Historically, anti-dumping action has attracted public notice in India only when Indian exporters faced anti-dumping investigations overseas. More than the actual duties imposed, the process of investigations itself became non-tariff barriers (NTBs). With import licensing disappearing and import duties slashed, dumping into India has also become a more important issue than before. Rather remarkably, before 1992-93, there was not a single instance of anti-dumping duty being imposed in India. This may be because, compared to the United States and the European Union (EU), India's anti-dumping cell is under-manned. There are only seven people in the cell, against thousands in the US or EU. Therefore, a typical anti-dumping investigation takes far too long. Nevertheless, by one way of reckoning, India has started gettings its act together.
Judging by the levy of final duties , India had climbed to the fifth position in the world in 1997, in terms of the use of the anti-dumping lever. Today, India's rank is fifth, although the Indian figure of 89 (final and provisional) duties imposed since 1995 is considerably short of the US's over 200.

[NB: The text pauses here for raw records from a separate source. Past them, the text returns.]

(** * plot.py: the benchmark chart script, embedded and verified

    The script reads [times.csv] with pandas, strips the column names,
    draws one line per column after the first against the column named
    "Size" with matplotlib's pyplot, decorates the axes and saves the
    figure as [plot.png].

    The embedding follows the script statement by statement.  The script's
    global [df], pyplot's current figure and the outside world (files,
    standard output) form one state that is threaded through a small
    state-and-exception monad; an exception keeps the state reached so far,
    as an uncaught Python exception keeps the side effects already made. *)

From Stdlib Require Import QArith.
From stdpp Require Import base list strings gmap.
From Stdlib Require Import Ascii DecimalString.

Local Open Scope string_scope.
Local Open Scope list_scope.

(** ** Python strings *)

(** A Python [str] is a sequence of Unicode code points. *)
Definition pystr : Type := list N.

(** A literal of the source, given by its ASCII text. *)
Definition py (s : string) : pystr :=
  map Ascii.N_of_ascii (String.list_ascii_of_string s).

(** [str.isspace] on one code point: CPython's [_PyUnicode_IsWhitespace]. *)
Definition isspace (c : N) : bool :=
  ((9 <=? c) && (c <=? 13) || (28 <=? c) && (c <=? 32)
   || (c =? 133) || (c =? 160) || (c =? 5760)
   || (8192 <=? c) && (c <=? 8202)
   || (c =? 8232) || (c =? 8233) || (c =? 8239) || (c =? 8287)
   || (c =? 12288))%N.

Module Strip.
Section Generic.
Context {A : Type} (sp : A → bool).

(** Skip the leading elements that satisfy [sp]. *)
Fixpoint skip (s : list A) : list A :=
  match s with
  | [] => []
  | c :: s' => if sp c then skip s' else s
  end.

Definition lstrip (s : list A) : list A := skip s.
Definition rstrip (s : list A) : list A := reverse (skip (reverse s)).

(** [str.strip()]: the left index moves right over whitespace, then the
    right index moves left over whitespace down to the left index. *)
Definition strip (s : list A) : list A := rstrip (lstrip s).
End Generic.
End Strip.

(** [s.strip()] with no argument. *)
Definition strip (s : pystr) : pystr := Strip.strip isspace s.

(** The decimal digits of a number, as [str(n)] gives them. *)
Definition decimal (n : nat) : pystr :=
  py (NilEmpty.string_of_uint (Nat.to_uint n)).

(** The label that matplotlib gives a line added with an empty label:
    "_child" and the number of artists that the axes already hold. *)
Definition child_label (n : nat) : pystr := py "_child" ++ decimal n.

(** The label of a line once it is added to axes that hold [n] artists. *)
Definition line_label (n : nat) (lbl : pystr) : pystr :=
  match lbl with
  | [] => child_label n
  | _ :: _ => lbl
  end.

(** ** Exceptions and printed lines *)

(** [ParseError] stands for any failure of pandas' reader on a file that
    exists; its argument is the reader's message. *)
Inductive exn :=
  | FileNotFoundError (path : string)
  | ParseError (reason : string)
  | KeyError (key : pystr)
  | ValueError
  | PermissionError (path : string).

(** An argument of [print]. A list is printed by its [repr], which escapes
    line breaks, so one call of [print] writes one line. *)
Inductive pyobj :=
  | PyStr (s : pystr)
  | PyList (l : list pystr).

(** One line of standard output: the arguments of the [print] call. *)
Definition line : Type := list pyobj.

Inductive result (A : Type) :=
  | Ok (a : A)
  | Raise (e : exn).
Arguments Ok {A} a.
Arguments Raise {A} e.

(** ** Data frames, the figure and the world *)

Section Model.
Context {cell : Type}.

(** A column of values; [None] is a missing field (NaN). *)
Definition values : Type := list (option cell).

(** The table: the column labels, and the rows in file order. *)
Record DataFrame := mkDataFrame {
  columns : list pystr;
  rows : list (list cell)
}.

(** [df.columns = names] *)
Definition set_columns (names : list pystr) (d : DataFrame) : DataFrame :=
  {| columns := names; rows := rows d |}.

(** The values of the column at position [j], in row order. *)
Definition column_at (d : DataFrame) (j : nat) : values :=
  map (λ r : list cell, r !! j) (rows d).

(** The positions whose label is [key], counted from [i]. *)
Fixpoint positions_from (i : nat) (names : list pystr) (key : pystr)
  : list nat :=
  match names with
  | [] => []
  | n :: names' =>
      if decide (n = key) then i :: positions_from (S i) names' key
      else positions_from (S i) names' key
  end.

Definition positions (d : DataFrame) (key : pystr) : list nat :=
  positions_from 0 (columns d) key.

(** What [df[key]] evaluates to: a Series for a label that occurs once, a
    frame of all the matching columns for a repeated label. *)
Inductive selection :=
  | Series (v : values)
  | Frame (cols : list values).

Definition getitem (d : DataFrame) (key : pystr) : result selection :=
  match positions d key with
  | [] => Raise (KeyError key)
  | [j] => Ok (Series (column_at d j))
  | js => Ok (Frame (map (column_at d) js))
  end.

(** One line of the plot. *)
Record Line2D := mkLine2D {
  xdata : values;
  ydata : values;
  marker : string;
  linestyle : string;
  label : pystr
}.

Record Grid := mkGrid {
  grid_visible : bool;
  grid_linestyle : string;
  grid_alpha : Q
}.

(** pyplot's current figure. [chart_legend] holds the labels shown by the
    legend, [chart_xticks] the fixed tick locations; [None] is pyplot's
    default (no legend, no grid, automatic ticks). *)
Record Chart := mkChart {
  chart_lines : list Line2D;
  chart_xlabel : string;
  chart_ylabel : string;
  chart_title : string;
  chart_legend : option (list pystr);
  chart_grid : option Grid;
  chart_xticks : option values
}.

Definition empty_chart : Chart :=
  {| chart_lines := []; chart_xlabel := ""; chart_ylabel := "";
     chart_title := ""; chart_legend := None; chart_grid := None;
     chart_xticks := None |}.

(** What [savefig] writes. *)
Record Image := mkImage {
  figure : Chart;
  dpi : N;
  bbox_inches : string
}.

Inductive file :=
  | Text (content : string)
  | Png (img : Image).

(** The outside world: the files, the paths that cannot be written, and
    the lines printed so far. *)
Record World := mkWorld {
  fs : gmap string file;
  locked : gset string;
  stdout : list line
}.

(** The state of the running script: the world, the global [df] and
    pyplot's current figure. *)
Record state := mkState {
  world : World;
  df : DataFrame;
  gcf : Chart
}.
(** * zExplorer console application: the command-line parser

    A shallow embedding of [consoleapp/include/cmd/parser.inl]
    ([Parser::parse], [Parser::parse_command], [Parser::parse_long_argument],
    [Parser::parse_short_argument]) and of [Parser::get_global_command] from
    [consoleapp/include/cmd_parser.h], followed by the properties of the
    parser that the specification states.

    Conventions of the embedding:
    - a [std::string_view] is a [string] (a sequence of 8-bit characters);
    - a [std::span<std::string_view>] is a [list string], an iterator into it
      is its distance from [begin()], a natural number;
    - a routine taking [Iter& itarg] returns the new iterator next to its
      result (explicit state passing);
    - a [PosExpected<T>] is an [outcome]: a value, a positioned error, or
      [Stuck] when the C++ code leaves the function without returning either
      ([.value()] on an empty optional, an out-of-range [substr], reading
      [args[0]] of an empty span, a loop that never ends). *)

From Stdlib Require Import Ascii.
From stdpp Require Import base option list strings gmap.

(** ** [std::string_view] *)

Module sv.

Definition size (s : string) : nat := String.length s.

Fixpoint drop (n : nat) (s : string) : string :=
  match n, s with
  | O, _ => s
  | S n', String _ s' => drop n' s'
  | S _, EmptyString => EmptyString
  end.

Fixpoint take (n : nat) (s : string) : string :=
  match n, s with
  | O, _ => EmptyString
  | S n', String a s' => String a (take n' s')
  | S _, EmptyString => EmptyString
  end.

(** [s.starts_with(p)] *)
Fixpoint starts_with (s p : string) {struct p} : bool :=
  match p, s with
  | EmptyString, _ => true
  | String b p', String a s' => if decide (a = b) then starts_with s' p' else false
  | String _ _, EmptyString => false
  end.

(** [s.find(c)]: the index of the first [c], [None] for [npos]. *)
Fixpoint find (s : string) (c : Ascii.ascii) : option nat :=
  match s with
  | EmptyString => None
  | String a s' => if decide (a = c) then Some 0 else S <$> find s' c
  end.

(** [s.substr(pos, count)]: [count = None] stands for [npos], and for every
    count that reaches beyond the end of the view.  [None] as a result is
    the [std::out_of_range] exception thrown when [pos > size()]. *)
Definition substr (s : string) (pos : nat) (count : option nat) : option string :=
  if decide (pos ≤ size s)
  then Some (match count with
             | None => drop pos s
             | Some n => take n (drop pos s)
             end)
  else None.

(** [a - b] on [size_t], used as a count: when [b > a] the subtraction
    wraps around to a value larger than the size of any view, which
    [substr] clamps exactly like [npos]. *)
Definition count_sub (a b : nat) : option nat :=
  if decide (b ≤ a) then Some (a - b) else None.

End sv.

Dumping is defined as exporting a product at lower than normal value, with the normal value being defined the as domestic sales price, export price in a third market, or the costs of production plus permitted mark-ups. Dumping is not illegal. For dumping to be illegal, anti-dumping duties have to be imposed, there must be injury to domestic industry and a causal link between the act of dumping and injury, to the exclusion of any other changes.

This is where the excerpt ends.